→ Supplied records
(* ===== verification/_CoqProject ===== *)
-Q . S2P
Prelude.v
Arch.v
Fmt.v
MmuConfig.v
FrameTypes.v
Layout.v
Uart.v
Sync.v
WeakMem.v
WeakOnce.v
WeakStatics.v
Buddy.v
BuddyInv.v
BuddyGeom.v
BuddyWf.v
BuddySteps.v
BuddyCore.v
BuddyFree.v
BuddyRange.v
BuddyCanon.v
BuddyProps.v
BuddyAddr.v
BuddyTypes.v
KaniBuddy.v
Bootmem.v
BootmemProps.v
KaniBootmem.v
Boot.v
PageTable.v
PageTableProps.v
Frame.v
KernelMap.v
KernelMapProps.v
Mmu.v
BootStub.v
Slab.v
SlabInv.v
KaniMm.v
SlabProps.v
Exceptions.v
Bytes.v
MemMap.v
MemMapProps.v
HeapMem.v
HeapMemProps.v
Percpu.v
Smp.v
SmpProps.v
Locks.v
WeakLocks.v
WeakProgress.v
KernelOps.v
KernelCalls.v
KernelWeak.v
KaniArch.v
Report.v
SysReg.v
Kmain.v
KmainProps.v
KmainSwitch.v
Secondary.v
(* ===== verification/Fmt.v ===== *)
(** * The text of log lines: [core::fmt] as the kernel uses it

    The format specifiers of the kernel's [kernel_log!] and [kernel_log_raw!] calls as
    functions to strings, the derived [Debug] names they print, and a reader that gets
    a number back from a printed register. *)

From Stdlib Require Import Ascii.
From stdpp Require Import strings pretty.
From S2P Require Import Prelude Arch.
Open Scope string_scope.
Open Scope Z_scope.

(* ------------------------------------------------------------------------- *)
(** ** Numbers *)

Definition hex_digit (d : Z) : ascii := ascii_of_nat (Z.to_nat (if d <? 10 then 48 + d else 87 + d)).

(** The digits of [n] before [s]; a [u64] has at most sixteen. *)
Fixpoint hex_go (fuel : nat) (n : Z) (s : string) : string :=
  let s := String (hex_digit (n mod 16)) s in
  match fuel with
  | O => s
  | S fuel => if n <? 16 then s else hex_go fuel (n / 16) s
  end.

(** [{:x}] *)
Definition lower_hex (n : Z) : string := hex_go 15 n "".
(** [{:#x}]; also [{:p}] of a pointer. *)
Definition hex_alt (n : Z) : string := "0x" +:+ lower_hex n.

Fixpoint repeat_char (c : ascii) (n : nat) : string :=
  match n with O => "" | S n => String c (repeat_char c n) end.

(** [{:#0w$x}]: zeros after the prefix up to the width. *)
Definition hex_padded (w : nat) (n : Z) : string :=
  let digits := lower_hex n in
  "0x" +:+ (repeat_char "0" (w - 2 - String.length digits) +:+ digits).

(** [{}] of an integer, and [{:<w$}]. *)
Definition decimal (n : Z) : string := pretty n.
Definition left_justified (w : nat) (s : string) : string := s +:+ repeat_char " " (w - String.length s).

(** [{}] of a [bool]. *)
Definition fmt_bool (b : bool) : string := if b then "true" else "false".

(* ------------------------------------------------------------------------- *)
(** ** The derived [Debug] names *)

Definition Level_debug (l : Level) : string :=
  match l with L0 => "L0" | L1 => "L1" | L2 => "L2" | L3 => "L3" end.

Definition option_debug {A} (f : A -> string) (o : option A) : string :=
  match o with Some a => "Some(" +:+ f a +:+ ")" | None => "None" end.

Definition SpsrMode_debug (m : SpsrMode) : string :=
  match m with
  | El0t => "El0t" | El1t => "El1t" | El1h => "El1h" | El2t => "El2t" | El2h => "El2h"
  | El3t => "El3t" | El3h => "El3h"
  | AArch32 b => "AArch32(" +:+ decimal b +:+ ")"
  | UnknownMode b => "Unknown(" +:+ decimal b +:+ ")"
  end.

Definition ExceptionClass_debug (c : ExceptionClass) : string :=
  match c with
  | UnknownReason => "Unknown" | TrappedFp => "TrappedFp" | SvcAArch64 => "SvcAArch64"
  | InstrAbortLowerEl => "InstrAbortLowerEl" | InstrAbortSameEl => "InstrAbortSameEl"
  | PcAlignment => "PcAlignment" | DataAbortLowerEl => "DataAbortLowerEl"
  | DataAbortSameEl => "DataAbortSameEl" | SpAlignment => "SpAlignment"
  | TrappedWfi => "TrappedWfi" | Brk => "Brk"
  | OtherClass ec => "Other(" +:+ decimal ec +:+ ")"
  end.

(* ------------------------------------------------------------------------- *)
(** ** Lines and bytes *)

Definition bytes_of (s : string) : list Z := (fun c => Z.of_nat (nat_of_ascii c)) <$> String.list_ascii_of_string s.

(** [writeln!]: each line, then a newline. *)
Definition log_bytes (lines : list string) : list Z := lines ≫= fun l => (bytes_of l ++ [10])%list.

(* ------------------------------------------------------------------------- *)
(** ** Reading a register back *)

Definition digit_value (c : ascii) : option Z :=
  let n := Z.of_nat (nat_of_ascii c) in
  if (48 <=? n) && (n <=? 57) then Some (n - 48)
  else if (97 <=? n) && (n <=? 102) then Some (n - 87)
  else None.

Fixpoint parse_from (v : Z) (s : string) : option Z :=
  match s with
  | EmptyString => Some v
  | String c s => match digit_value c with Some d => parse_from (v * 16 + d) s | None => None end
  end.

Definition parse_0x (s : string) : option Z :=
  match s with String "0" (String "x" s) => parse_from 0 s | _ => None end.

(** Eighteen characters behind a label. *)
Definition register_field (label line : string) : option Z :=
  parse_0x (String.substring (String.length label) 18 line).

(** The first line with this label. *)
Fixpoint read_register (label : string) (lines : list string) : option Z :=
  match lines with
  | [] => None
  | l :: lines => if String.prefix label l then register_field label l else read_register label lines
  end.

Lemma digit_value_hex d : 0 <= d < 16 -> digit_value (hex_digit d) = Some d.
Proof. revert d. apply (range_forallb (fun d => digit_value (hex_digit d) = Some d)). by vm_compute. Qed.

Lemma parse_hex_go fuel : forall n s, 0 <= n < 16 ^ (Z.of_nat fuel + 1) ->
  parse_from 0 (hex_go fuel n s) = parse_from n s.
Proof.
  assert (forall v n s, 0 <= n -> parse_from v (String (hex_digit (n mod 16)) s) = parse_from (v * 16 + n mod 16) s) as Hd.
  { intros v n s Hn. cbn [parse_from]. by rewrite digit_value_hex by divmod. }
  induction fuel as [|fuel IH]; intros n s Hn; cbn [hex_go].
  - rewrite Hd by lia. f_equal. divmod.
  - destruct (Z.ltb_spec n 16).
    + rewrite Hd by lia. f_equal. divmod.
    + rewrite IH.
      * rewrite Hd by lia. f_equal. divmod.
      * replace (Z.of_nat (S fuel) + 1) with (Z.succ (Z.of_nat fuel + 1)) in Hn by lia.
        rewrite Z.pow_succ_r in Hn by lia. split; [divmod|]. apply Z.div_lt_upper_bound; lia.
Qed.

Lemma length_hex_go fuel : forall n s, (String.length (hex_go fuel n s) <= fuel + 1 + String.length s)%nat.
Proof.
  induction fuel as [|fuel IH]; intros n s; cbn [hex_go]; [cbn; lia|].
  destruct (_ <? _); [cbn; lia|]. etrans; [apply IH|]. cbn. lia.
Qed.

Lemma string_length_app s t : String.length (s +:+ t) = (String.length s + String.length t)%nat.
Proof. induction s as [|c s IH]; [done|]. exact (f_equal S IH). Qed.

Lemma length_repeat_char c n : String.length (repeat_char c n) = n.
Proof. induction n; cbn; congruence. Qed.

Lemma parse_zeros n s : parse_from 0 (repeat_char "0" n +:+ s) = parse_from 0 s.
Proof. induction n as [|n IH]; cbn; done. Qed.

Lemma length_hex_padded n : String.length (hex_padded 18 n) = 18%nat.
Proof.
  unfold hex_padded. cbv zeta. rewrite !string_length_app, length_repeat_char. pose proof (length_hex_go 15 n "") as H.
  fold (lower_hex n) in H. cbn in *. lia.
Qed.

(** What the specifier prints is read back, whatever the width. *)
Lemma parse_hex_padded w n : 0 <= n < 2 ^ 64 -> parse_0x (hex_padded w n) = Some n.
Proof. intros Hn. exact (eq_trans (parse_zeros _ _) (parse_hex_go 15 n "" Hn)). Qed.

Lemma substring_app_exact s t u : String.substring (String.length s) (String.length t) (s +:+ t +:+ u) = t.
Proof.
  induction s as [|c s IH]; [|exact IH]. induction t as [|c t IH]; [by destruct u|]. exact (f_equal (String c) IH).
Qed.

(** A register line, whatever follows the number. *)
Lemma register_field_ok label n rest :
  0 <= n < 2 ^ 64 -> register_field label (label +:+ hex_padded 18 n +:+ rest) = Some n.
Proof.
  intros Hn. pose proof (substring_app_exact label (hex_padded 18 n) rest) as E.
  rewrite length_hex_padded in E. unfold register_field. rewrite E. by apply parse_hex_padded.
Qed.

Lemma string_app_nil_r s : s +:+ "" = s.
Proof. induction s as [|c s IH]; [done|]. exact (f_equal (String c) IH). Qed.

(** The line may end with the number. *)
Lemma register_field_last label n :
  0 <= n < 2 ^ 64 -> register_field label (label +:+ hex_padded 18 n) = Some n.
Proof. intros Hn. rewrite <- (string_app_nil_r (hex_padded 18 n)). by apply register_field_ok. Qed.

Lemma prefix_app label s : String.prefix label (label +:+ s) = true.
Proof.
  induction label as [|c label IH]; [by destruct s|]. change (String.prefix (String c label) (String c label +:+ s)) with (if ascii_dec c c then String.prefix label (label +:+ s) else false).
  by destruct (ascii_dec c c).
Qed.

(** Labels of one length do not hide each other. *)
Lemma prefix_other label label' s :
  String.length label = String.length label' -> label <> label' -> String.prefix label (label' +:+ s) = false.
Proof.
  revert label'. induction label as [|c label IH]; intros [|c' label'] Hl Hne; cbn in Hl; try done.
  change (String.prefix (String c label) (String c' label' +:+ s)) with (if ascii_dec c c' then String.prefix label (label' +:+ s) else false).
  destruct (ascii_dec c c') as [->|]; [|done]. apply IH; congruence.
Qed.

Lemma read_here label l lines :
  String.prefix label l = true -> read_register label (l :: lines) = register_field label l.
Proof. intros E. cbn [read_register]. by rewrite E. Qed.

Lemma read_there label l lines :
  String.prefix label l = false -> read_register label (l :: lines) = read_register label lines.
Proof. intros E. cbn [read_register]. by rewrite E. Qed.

→ Exercise details
From the listing above, output exactly the run of lines that starts with the line containing "Definition decimal (n" and ends with the line containing "match m with".

→ Solved problem
Definition decimal (n : Z) : string := pretty n.
Definition left_justified (w : nat) (s : string) : string := s +:+ repeat_char " " (w - String.length s).

(** [{}] of a [bool]. *)
Definition fmt_bool (b : bool) : string := if b then "true" else "false".

(* ------------------------------------------------------------------------- *)
(** ** The derived [Debug] names *)

Definition Level_debug (l : Level) : string :=
  match l with L0 => "L0" | L1 => "L1" | L2 => "L2" | L3 => "L3" end.

Definition option_debug {A} (f : A -> string) (o : option A) : string :=
  match o with Some a => "Some(" +:+ f a +:+ ")" | None => "None" end.

Definition SpsrMode_debug (m : SpsrMode) : string :=
  match m with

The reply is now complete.